New York Magazine wrote a story about how much former N’Sync band member Lance Bass hates New York City despite having just moved here and Bass shot back a response that stated he was misquoted, Rolling Stone musician Keith Richards ate a cigarette on stage in the UK because smoking was not allowed in the stadium within which he was playing and Miss Teen USA competitor Caitlin Upton answered a question about education on camera and made essentially no sense and then spent the rest of the week making up for it and getting press.

Blogger Perez Hilton reported that Fidel Castro was dead and the rest of the media speculated and waited for confirmation from the Cuban government. A day after he was reported dead, an editorial apparently written by Castro appeared in a youth oriented Cuban publication, actor Owen Wilson attempted suicide by cutting his wrists, Anna Nicole Smith’s ex-boyfriend Larry Birkhead threatened to sue Ok! Magazine if it published information about his legal past regarding his daughter Dannilyn and Barnes and Noble announced that, contrary to their original decision, they would now be stocking the OJ Simpson book, “If I Did It” but they would not be promoting it.

Only weeks after he finally became fit to play after an injury, soccer star David Beckham was struck with another injury ruling him out of play for the next 6 weeks, Tom Cruise said that he respects Germany and that he wants to think positively about the film he is making about Colonel Claus Graf Schenk, the man who attempted to assassinate Hitler.
While they were never entirely substantiated beyond mere speculation, rumours circulated that Buffy the Vampire Slayer creator, Joss Whedon was keen to hire Pete Doherty to play a zombie in his new BBC funded spin-off of the original Buffy series and that Prince William had secretly married long time girlfriend Kate Middleton while they were vacationing in the Seychelles.
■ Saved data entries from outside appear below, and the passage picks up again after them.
(** ** The number of a new export *)

Lemma parse_digits_digits acc s z : parse_digits acc s = Some z → Forall (λ a, digit_of a ≠ None) (asciis s).
Proof.
  revert acc; induction s as [|a s IH]; intros acc; simpl; [constructor|].
  destruct (digit_of a) as [d|] eqn:E; [|done]. simpl. intros Hs%IH. constructor; [by rewrite E|done].
Qed.
Lemma digit_printable a : digit_of a ≠ None → printable a = true ∧ a ≠ ";"%char ∧ a ≠ "="%char.
Proof.
  unfold digit_of, printable. destruct (_ && _) eqn:E; [|done]. intros _.
  apply andb_prop in E as [H1%Nat.leb_le H2%Nat.leb_le]. split.
  - apply andb_true_intro. split; apply Nat.leb_le; lia.
  - split; intros ->; revert H1 H2; vm_compute; lia.
Qed.
Lemma Itoa_digits n : (0 ≤ n)%Z → Forall (λ a, digit_of a ≠ None) (asciis (Itoa n)).
Proof.
  intros Hn. unfold Itoa. destruct n as [|p|p]; [|change (pretty (Zpos p)) with (pretty (Npos p))|lia].
  - by repeat constructor.
  - pose proof (parse_unsigned_pretty (Npos p)) as Hp. unfold parse_unsigned in Hp.
    destruct (pretty (Npos p)); [done|]. by eapply parse_digits_digits.
Qed.
Lemma Itoa_ends n : (0 ≤ n)%Z → ∃ a t l z, Itoa n = String a t ∧ Itoa n = l +:+ String z "" ∧ printable a = true ∧ printable z = true.
Proof.
  intros Hn. pose proof (Itoa_digits n Hn) as Hd. pose proof (Itoa_ne_empty n) as Hne.
  destruct (string_snoc (Itoa n)) as [|(l & z & Hz)]; [done|]. destruct (Itoa n) as [|a t] eqn:E; [done|].
  exists a, t, l, z. split_and!; [done|done| |].
  - apply Forall_cons in Hd as [Hd _]. by apply digit_printable.
  - rewrite Hz, asciis_app in Hd. apply Forall_app in Hd as [_ Hd]. apply Forall_cons in Hd as [Hd _]. by apply digit_printable.
Qed.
In numbers and records news, Damien Hirst’s platinum and diamond skull sculpture was sold for 50 million pounds, sprinter Tyson Gay became the fastest man on earth by running the 200 meters in 19.65 seconds and New York real estate personality Leona Helmsley died leaving the majority of her fortune to charity but most notably, 12 million dollars to her dog, Trouble.

In further US based news, a 17 year old computer wiz from New Jersey finally managed to hack into the iPhone and reconfigure it so it could be used with providers other than AT and T and for doing that he was rewarded with 3 more iPhones and a car, Burning Man attendee Paul David Addis set fire to the tall wooden man effigy way ahead of schedule with fireworks and was promptly arrested, three men in Missouri attempted to rob a corner store by having one of them hula dance naked in front of the cashier while the other two grabbed the beer but they were caught on tape and arrested and a high school principal in Colorado banned the game of tag explaining that she felt ii “promoted conflict”. In Mexico, drug smugglers attempted to bypass sniffer dogs by kidnapping one of them and replacing it with a regular dog that looked nothing like the original.
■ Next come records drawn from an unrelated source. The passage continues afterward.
(* ===== verification/LocalCmd.v ===== *)
(** The commands that start and watch processes of this machine: mounting and unmounting
    (src/cli/command/fs/mount.go, umount.go), starting a metadata server or a cache node
    and its meta tool (mds/start.go, mds/meta.go, cache/start.go), warming files up
    (fs/warmup/add.go, query.go), with the file helpers they use (src/internal/utils/file.go,
    fs.go, mountpoint.go).

    The operating system is a parameter, the class [LocalOS].  What is printed is left out,
    but for the options of a help text. *)

From S2P Require Import Prelude Errno GoLib Utils Components NfsCmd.
From Stdlib Require Import Ascii.

Record FileInfo : Type := mkFileInfo { fi_mode : Z; fi_dir : bool; fi_inode : Z }.
Inductive StatError : Type := NotExist | OtherError (text : string).
Inductive SysError : Type := EINVAL | EPERM | EBUSY | ENOENT | EOPNOTSUPP | EOTHER (text : string).
#[export] Instance SysError_eq_dec : EqDecision SysError.
Proof. solve_decision. Defined.
Record MountInfo : Type := mkMountInfo { MountPoint : string; Root : string; FilesystemType : string }.

Class LocalOS (W : Type) := {
  os_Stat : string → W → FileInfo + StatError;
  os_Chmod : string → Z → W → W * option string;
  os_ReadFile : string → W → string + string;
  os_cwd : W → string;
  (** a process: starting it, waiting for it, and running it for its output *)
  proc_Start : string → list string → W → W * option string;
  proc_Wait : string → list string → W → W * option string;
  proc_Output : string → list string → W → W * (string * option string);
  sys_Unmount : string → Z → W → W * option SysError;
  sys_Setxattr : string → string → string → W → W * option SysError;
  sys_Getxattr : string → string → W → string + string;
  mountinfo : W → option (list MountInfo);
  (** time passes: what other processes do meanwhile *)
  sleep : Z → W → W;
}.

Section helpers.
Context `{LocalOS W}.

(** ** file.go, fs.go, mountpoint.go *)

Definition PathExist (path : string) (w : W) : bool := match os_Stat path w with inl _ => true | inr _ => false end.
Definition IsFileExists (path : string) (w : W) : bool := match os_Stat path w with inr NotExist => false | _ => true end.
Definition HasExecutePermission (path : string) (w : W) : bool :=
  match os_Stat path w with inl i => negb (Z.land (fi_mode i) 73 =? 0)%Z | inr _ => false end. (* 0111 *)
Definition stat_text (path : string) (e : StatError) : string :=
  match e with NotExist => "stat " +:+ path +:+ ": no such file or directory" | OtherError t => t end.
Definition AddExecutePermission (path : string) (w : W) : W * option string :=
  match os_Stat path w with
  | inr e => (w, Some (stat_text path e))
  | inl i => os_Chmod path (Z.lor (fi_mode i) 73) w
  end.
(** [filepath.Abs] of a path that is not empty. *)
Definition Abs (path : string) (w : W) : string :=
  if HasPrefix path "/" then path_Clean path else path_Join [os_cwd w; path].
Definition CheckMountPoint (mountPoint : string) (w : W) : res error () :=
  if negb (PathExist mountPoint w) then Err (EText (mountPoint +:+ ": path not exist"))
  else if negb (HasPrefix mountPoint "/") then Err (EText (mountPoint +:+ ": is not an absolute path")) else Ok ().
Definition GetFileInode (path : string) (w : W) : Z + StatError :=
  match os_Stat path w with inl i => inl (fi_inode i) | inr e => inr e end.

Definition list_inode (listFilePath : string) (w : W) (inodes : list string) (line : string) : res error (list string) :=
  let filePath := TrimSpace line in
  if decide (filePath = "") then Ok inodes
  else if negb (HasPrefix filePath "/")
  then Err (EText ("filelist[" +:+ listFilePath +:+ "] content error, each line requires a full path name"))
  else match GetFileInode filePath w with
       | inr _ => Err (EText (filePath +:+ " not exist"))
       | inl inodeId => Ok (if decide (inodeId = 0%Z) then inodes else inodes ++ [Itoa inodeId])
       end.
(** The duplicates go through a map: the order of the inodes is that of its iteration. *)
Definition GetInodesAsString `{MapOrder} (listFilePath : string) (w : W) : res error string :=
  match os_ReadFile listFilePath w with
  | inr e => Err (EText ("failed to read file list: " +:+ e))
  | inl content =>
      inodes ← fold_res (list_inode listFilePath w) (Split content (byte 10)) [];
      Ok (Join (RemoveDuplicates inodes) ",")
  end.

Definition GetDingoFSMountPoints (w : W) : res error (list MountInfo) :=
  match mountinfo w with
  | None => Err (EText "get mountpoint failed.")
  | Some l => Ok (filter (λ m, FilesystemType m = "fuse.dingofs" ∨ FilesystemType m = "fuse") l)
  end.
End helpers.

(** ** Binaries of components *)

Section commands.
Context `{LocalOS W} `{MapOrder} (cw : Components.World).

(** The active version of a component, or the latest one, which is then installed. *)
Definition component_binary (cm : ComponentManager) (name : string) (label : string)
    : ComponentManager * res error string :=
  match GetActiveComponent cm name with
  | (Some c, None) => (cm, Ok (path_Join [Components.Path c; Name c]))
  | _ =>
      match InstallComponent cw cm name LASTEST_VERSION with
      | (cm, (Some c, None)) => (cm, Ok (path_Join [Components.Path c; Name c]))
      | (cm, (_, Some e)) => (cm, Err (EText ("failed to install " +:+ label +:+ " binary: " +:+
                                              match e with EText t => t | ECode _ => "" end)))
      | (cm, (None, None)) => (cm, Panic)
      end
  end.

(** The flags are read up to the first that asks for help: [None] for help. *)
Fixpoint scan_flags (args : list string) (daemonize : bool) : option bool :=
  match args with
  | [] => Some daemonize
  | arg :: args =>
      if decide (arg = "--help" ∨ arg = "-h") then None
      else scan_flags args (daemonize || bool_decide (arg = "--daemonize" ∨ arg = "-d"))
  end.

(** The lines of the help of a component that are shown: its long options. *)
Definition help_options (output : string) : list string :=
  filter (λ line, HasPrefix line "--" = true) (TrimSpace <$> Split output (byte 10)).
Definition runCommandHelp (command : string) : eff error W (list string) := λ w,
  let '(w, (output, e)) := proc_Output command ["--help"] w in
  match e with
  | Some t => if decide (output = "") then (w, Err (EText t)) else (w, Ok (help_options output))
  | None => (w, Ok (help_options output))
  end.

(** The binary is there and may be executed. *)
Definition ready_binary (path : string) : eff error W () := λ w,
  if negb (IsFileExists path w) then (w, Err (EText (path +:+ " not found")))
  else if HasExecutePermission path w then (w, Ok ())
  else match AddExecutePermission path w with
       | (w, Some e) => (w, Err (EText ("failed to add execute permission for " +:+ path +:+ ",error: " +:+ e)))
       | (w, None) => (w, Ok ())
       end.

Definition of_text (r : W * option string) : W * res error () :=
  match r with (w, None) => (w, Ok ()) | (w, Some t) => (w, Err (EText t)) end.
In Europe and the UK, a bar in London has decided to sell vodka based on its performance in the stock market and as such the price and amount of vodka for each drink will constantly vary and a 19 year old man was arrested in Austria for essentially eating his 49 year old room mate after killing him.
In Asia, an exhibition of 30 historical toilets in Hong Kong featuring a urinal designed for use by women was on display and exhibition visitors were urged to try it out, Japanese rice cracker manufacturers released a new line of crackers that contain visible pieces of wasp, and in China, Shaolin Temple Monks demanded that one internet blogger deliver an apology for stating falsely that a Japanese ninja had defeated the Shaolin Kung Fu masters at some point while the Chinese government clamped down on Chinese menu items and as a result “Virgin Chicken” is no longer a potential meal in China.

In New Zealand, a thief broke into a home and stole several items only to return them all with an apologetic note later that day.

“I have never written truer words when I say that I wish that I had never done this to you and your family,” the note read. “From the bottom of my heart I am sorry.”